Start at the line below containing "keeps known (begin_owned" and stop at the line containing "Definition ready (key". Repeat every line of that stretch exactly, and nothing outside it.

■ INFORMATION SHOWN ■
▼

(** A transition against a journal that holds [s]: what it returns and what it leaves. *)
Definition transition_outcome (current next s : StoredSyncState) (d d' : db)
    (r : result SyncStateWrite SyncStateError) : Prop :=
  match r with
  | Ok Applied => s = current ∧ checked_add u64_max (st_revision current) 1 = Some (st_revision next)
      ∧ transition_stored current next d d'
  | Ok AlreadyCurrent => s = current ∧ current = next ∧ same d' d
  | Err e => same d' d ∨
      (e = CommitUnknown ∧ s = current ∧ transition_stored current next d d')
  end.

Lemma transition_in_outcome current next s sg w r w' :
  stored (w_db w) (state_key current) (Some s) → state_key next = state_key current →
  storable_state next →
  outside_journal (optimistic_projection current) (optimistic_projection next) →
  in_transaction sg (apply_transition_in_transaction current next) w = (r, w') →
  transition_outcome current next s (w_db w) (w_db w') r.
Proof.
  intros Hst Hkey Hsto Hout Hr. apply in_transaction_outcome in Hr.
  assert (∀ t a t', same t (w_db w) →
    apply_transition_in_transaction current next t = Ok (a, t') → same (w_db w') t' →
    transition_outcome current next s (w_db w) (w_db w') (Ok a)) as Hrun.
  { intros t a t' Ht Ha Hw'. rewrite <-Ht in Hst.
    destruct (transition_in_transaction _ _ _ _ _ _ Hst Hkey Hsto Hout Ha) as [[= ->] Hw].
    destruct a; simpl.
    - destruct Hw as [Hts Hadd]. split; [done|]. split; [done|]. by rewrite Hw', <-Ht.
    - destruct Hw as [-> ->]. split; [done|]. split; [done|]. by rewrite Hw'. }
  inversion Hr as [t a t' Ht Ha Hw|e Hsame|t a t' Ht Ha Hw]; subst; simpl.
  - by eapply Hrun.
  - by left.
  - specialize (Hrun _ _ _ Ht Ha Hw). destruct a; simpl in Hrun; destruct Hrun as (? & ? & ?).
    + right. done.
    + by left.
Qed.

Lemma transition_outcome_holds sg current next s w r w' :
  stored (w_db w) (state_key current) (Some s) → storable_state next →
  outside_journal (optimistic_projection current) (optimistic_projection next) →
  apply_transition_atomic sg current next w = (r, w') →
  transition_outcome current next s (w_db w) (w_db w') r.
Proof.
  intros Hst Hsto Hout. unfold apply_transition_atomic. case_decide as Hid.
  { intros [= <- <-]. by left. }
  intros [(e & w1 & [= Hv <-] & [= -> ->])|(u & w1 & [= Hv <-] & Hr)]%io_bind_inv; [by left|].
  case_decide as Heq.
  - pose proof (keeps_load sg (state_key current) w (ex_intro _ s Hst)) as Hk.
    apply io_bind_inv in Hr as [(e & w1 & Hl & [= -> ->])|(o & w1 & Hl & Hr)]; rewrite Hl in Hk;
      simpl in Hk; [left; by rewrite Hk|].
    apply (load_Ok _ _ s) in Hl as ->; [|done]. case_decide as Ho; injection Hr as <- <-; simpl.
    + injection Ho as ->. split; [done|]. split; [done|]. by rewrite Hk.
    + left. by rewrite Hk.
  - apply io_bind_inv in Hr as [(e & w1 & [= Hp <-] & [= -> ->])|(p & w1 & [= Hp <-] & Hr)];
      [by left|].
    eapply transition_in_outcome; try done.
    unfold state_key. f_equal; symmetry; apply dec_stable; tauto.
Qed.
End operations.
Lemma keeps_known_access {A} session (m : act NativeBootstrapError A) :
  keeps known m → keeps known (access sg session m).
Proof.
  intros Hm. apply keeps_known_locked. unfold bootstrap_access. known_auto.
Qed.
Lemma keeps_known_finish {A B} (m : io SyncStateError A) (k : A → act NativeBootstrapError B) :
  accounts m → (∀ a, keeps known (k a)) →
  keeps known (let^ r := a_io m in let^ a := access_finish sg r true in k a).
Proof.
  intros Hm Hk. eapply keeps_ext; [|apply (keeps_known_settled m (λ r,
    let^ a := (let^ session := a_try (ensure_session sg) in
               if outcome_unknown r || negb (is_ok session) then
                 let^ _ := a_update invalidate_runtime in a_err BRecoveryRequired
               else let^ _ := disarm_mutation in a_lift (map_err from_store r)) in k a)); [done|]].
  - intros c. rewrite !a_io_bind. unfold access_finish. by rewrite a_bind_assoc.
  - intros r. unfold disarm_mutation. known_auto.
Qed.
Lemma keeps_known_finish_last {A} (m : io SyncStateError A) :
  accounts m → keeps known (let^ r := a_io m in access_finish sg r true).
Proof.
  intros Hm. eapply keeps_ext; [|apply (keeps_known_finish m a_ret Hm)]; [|known_auto].
  intros c. rewrite !a_io_bind. unfold a_bind. by destruct (access_finish _ _ _ _) as [[]].
Qed.
Lemma keeps_known_finish_read {A} (r : result A SyncStateError) :
  keeps known (access_finish sg r false).
Proof. unfold access_finish, disarm_mutation. known_auto. Qed.
Lemma keeps_known_writable : keeps known (check_writable sg).
Proof. unfold check_writable. known_auto. Qed.
Hint Resolve keeps_known_finish_read keeps_known_writable : keeps.

Lemma keeps_known_begin session start manifest :
  keeps known (begin_owned sg session start manifest).
Proof.
  unfold begin_owned. known_auto. apply keeps_known_access. unfold arm_mutation.
  apply keeps_a_bind; [known_auto|intros _]. apply keeps_a_bind; [known_auto|intros _].
  apply keeps_known_finish; known_auto.
Qed.
Lemma keeps_known_page session stage bytes : keeps known (page_owned sg session stage bytes).
Proof.
  unfold page_owned. known_auto. apply keeps_known_access. unfold arm_mutation.
  apply keeps_a_bind; [known_auto|intros _]. apply keeps_a_bind; [known_auto|intros _].
  apply keeps_known_finish_last. known_auto.
Qed.
Lemma keeps_known_cancel session stage : keeps known (cancel_owned sg session stage).
Proof.
  unfold cancel_owned. known_auto. apply keeps_known_access. unfold arm_mutation.
  apply keeps_a_bind; [known_auto|intros _].
  apply keeps_known_finish_last. known_auto.
Qed.
Lemma keeps_known_bind expected binding : keeps known (bind_bootstrap_session sg expected binding).
Proof.
  unfold bind_bootstrap_session. known_auto. apply keeps_known_locked.
  unfold bootstrap_access, bind_binding. known_auto.
Qed.

Lemma keeps_known_complete session stage receipt clock during readings :
  keeps known (complete_owned sg session stage receipt clock during readings).
Proof.
  assert (∀ clk ticket, keeps known (complete_bootstrap_bound sg receipt (bse_expected session)
    (bst_incarnation stage) clk during ticket)) as Hbound.
  { intros clk ticket. unfold complete_bootstrap_bound, arm_mutation.
    do 3 (apply keeps_a_bind; [known_auto|intros ?]; try (destruct (_ : bool); [known_auto|])).
    intros c Hc. generalize (c_poisoned c). intros b. revert c Hc.
    match goal with |- ∀ c, known c → known (?m c).2 => change (keeps known m) end.
    unfold completion_refused, completion_publish, disarm_mutation. known_auto. }
  unfold complete_owned. do 5 (apply keeps_a_bind; [known_auto|intros ?]).
  apply keeps_a_bind; [apply keeps_a_try, keeps_known_locked, Hbound|]. intros r. known_auto.
Qed.

(** **** Opening *)

(** The journal of [key] is not stored in the first format. *)
Definition unmigrated (key : SyncStateKey) (c : cell) : Prop :=
  contents (w_db (c_world c)) (record_id key) = None.
Definition ready (key : SyncStateKey) (c : cell) : Prop := known c ∧ unmigrated key c.

Lemma ready_known key c : ready key c → known c.
Proof. by intros [? _]. Qed.

(** Without a row of the first format there is nothing to migrate. *)
Lemma load_unmigrated key w :
  contents (w_db w) (record_id key) = None → w_db (load (Some sg) key w).2 = w_db w.
Proof.
  intros Hn. unfold load, io_bind at 1, io_lift at 1. destruct (validate_key key); [|done].
  unfold io_bind at 1. pose proof (keeps_map_err CoreError _ keeps_database_client w) as Hk.
  destruct (io_map_err CoreError database_client w) as [[[]|e] w1]; simpl in *; [|done].
  unfold io_bind at 1, io_read. destruct (load_v2 Direct key (w_db w1)) as [[state|]|e]; [done| |done].
  unfold io_bind at 1, select_as. rewrite Hk.
  destruct (db_select (w_db w) (record_id key)) as [x|e] eqn:Hx; [|done].
  apply db_select_Ok in Hx. rewrite Hn in Hx. by subst x.
Qed.

(** A save that fails with a known outcome has changed nothing. *)
Lemma save_unchanged state e w w' :
  contents (w_db w) (record_id (state_key state)) = None →
  save_atomic (Some sg) None state w = (Err e, w') → outcome_unknown (Err (A := ()) e) = false →
  contents (w_db w') (record_id (state_key state)) = None.
Proof.
  intros Hn Hs Hu. unfold save_atomic in Hs.
  apply io_bind_inv in Hs as [(e1 & w1 & [= _ <-] & [= -> ->])|([key rows] & w1 & [= Hp <-] & Hs)];
    [done|].
  apply prepare_write_Ok in Hp as (-> & _).
  pose proof (load_unmigrated (state_key state) w Hn) as Hl.
  apply io_bind_inv in Hs as [(e1 & w1 & Hlo & [= -> ->])|(x & w1 & Hlo & Hs)]; rewrite Hlo in Hl;
    simpl in Hl; [by rewrite Hl|].
  apply in_transaction_outcome in Hs. rewrite Hl in Hs.
  inversion Hs as [|? Hsame|]; subst; [by rewrite (Hsame _)|done].
Qed.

▲

■ EXPECTED ANSWER ■
  keeps known (begin_owned sg session start manifest).
Proof.
  unfold begin_owned. known_auto. apply keeps_known_access. unfold arm_mutation.
  apply keeps_a_bind; [known_auto|intros _]. apply keeps_a_bind; [known_auto|intros _].
  apply keeps_known_finish; known_auto.
Qed.
Lemma keeps_known_page session stage bytes : keeps known (page_owned sg session stage bytes).
Proof.
  unfold page_owned. known_auto. apply keeps_known_access. unfold arm_mutation.
  apply keeps_a_bind; [known_auto|intros _]. apply keeps_a_bind; [known_auto|intros _].
  apply keeps_known_finish_last. known_auto.
Qed.
Lemma keeps_known_cancel session stage : keeps known (cancel_owned sg session stage).
Proof.
  unfold cancel_owned. known_auto. apply keeps_known_access. unfold arm_mutation.
  apply keeps_a_bind; [known_auto|intros _].
  apply keeps_known_finish_last. known_auto.
Qed.
Lemma keeps_known_bind expected binding : keeps known (bind_bootstrap_session sg expected binding).
Proof.
  unfold bind_bootstrap_session. known_auto. apply keeps_known_locked.
  unfold bootstrap_access, bind_binding. known_auto.
Qed.

Lemma keeps_known_complete session stage receipt clock during readings :
  keeps known (complete_owned sg session stage receipt clock during readings).
Proof.
  assert (∀ clk ticket, keeps known (complete_bootstrap_bound sg receipt (bse_expected session)
    (bst_incarnation stage) clk during ticket)) as Hbound.
  { intros clk ticket. unfold complete_bootstrap_bound, arm_mutation.
    do 3 (apply keeps_a_bind; [known_auto|intros ?]; try (destruct (_ : bool); [known_auto|])).
    intros c Hc. generalize (c_poisoned c). intros b. revert c Hc.
    match goal with |- ∀ c, known c → known (?m c).2 => change (keeps known m) end.
    unfold completion_refused, completion_publish, disarm_mutation. known_auto. }
  unfold complete_owned. do 5 (apply keeps_a_bind; [known_auto|intros ?]).
  apply keeps_a_bind; [apply keeps_a_try, keeps_known_locked, Hbound|]. intros r. known_auto.
Qed.

(** **** Opening *)

(** The journal of [key] is not stored in the first format. *)
Definition unmigrated (key : SyncStateKey) (c : cell) : Prop :=
  contents (w_db (c_world c)) (record_id key) = None.
Definition ready (key : SyncStateKey) (c : cell) : Prop := known c ∧ unmigrated key c.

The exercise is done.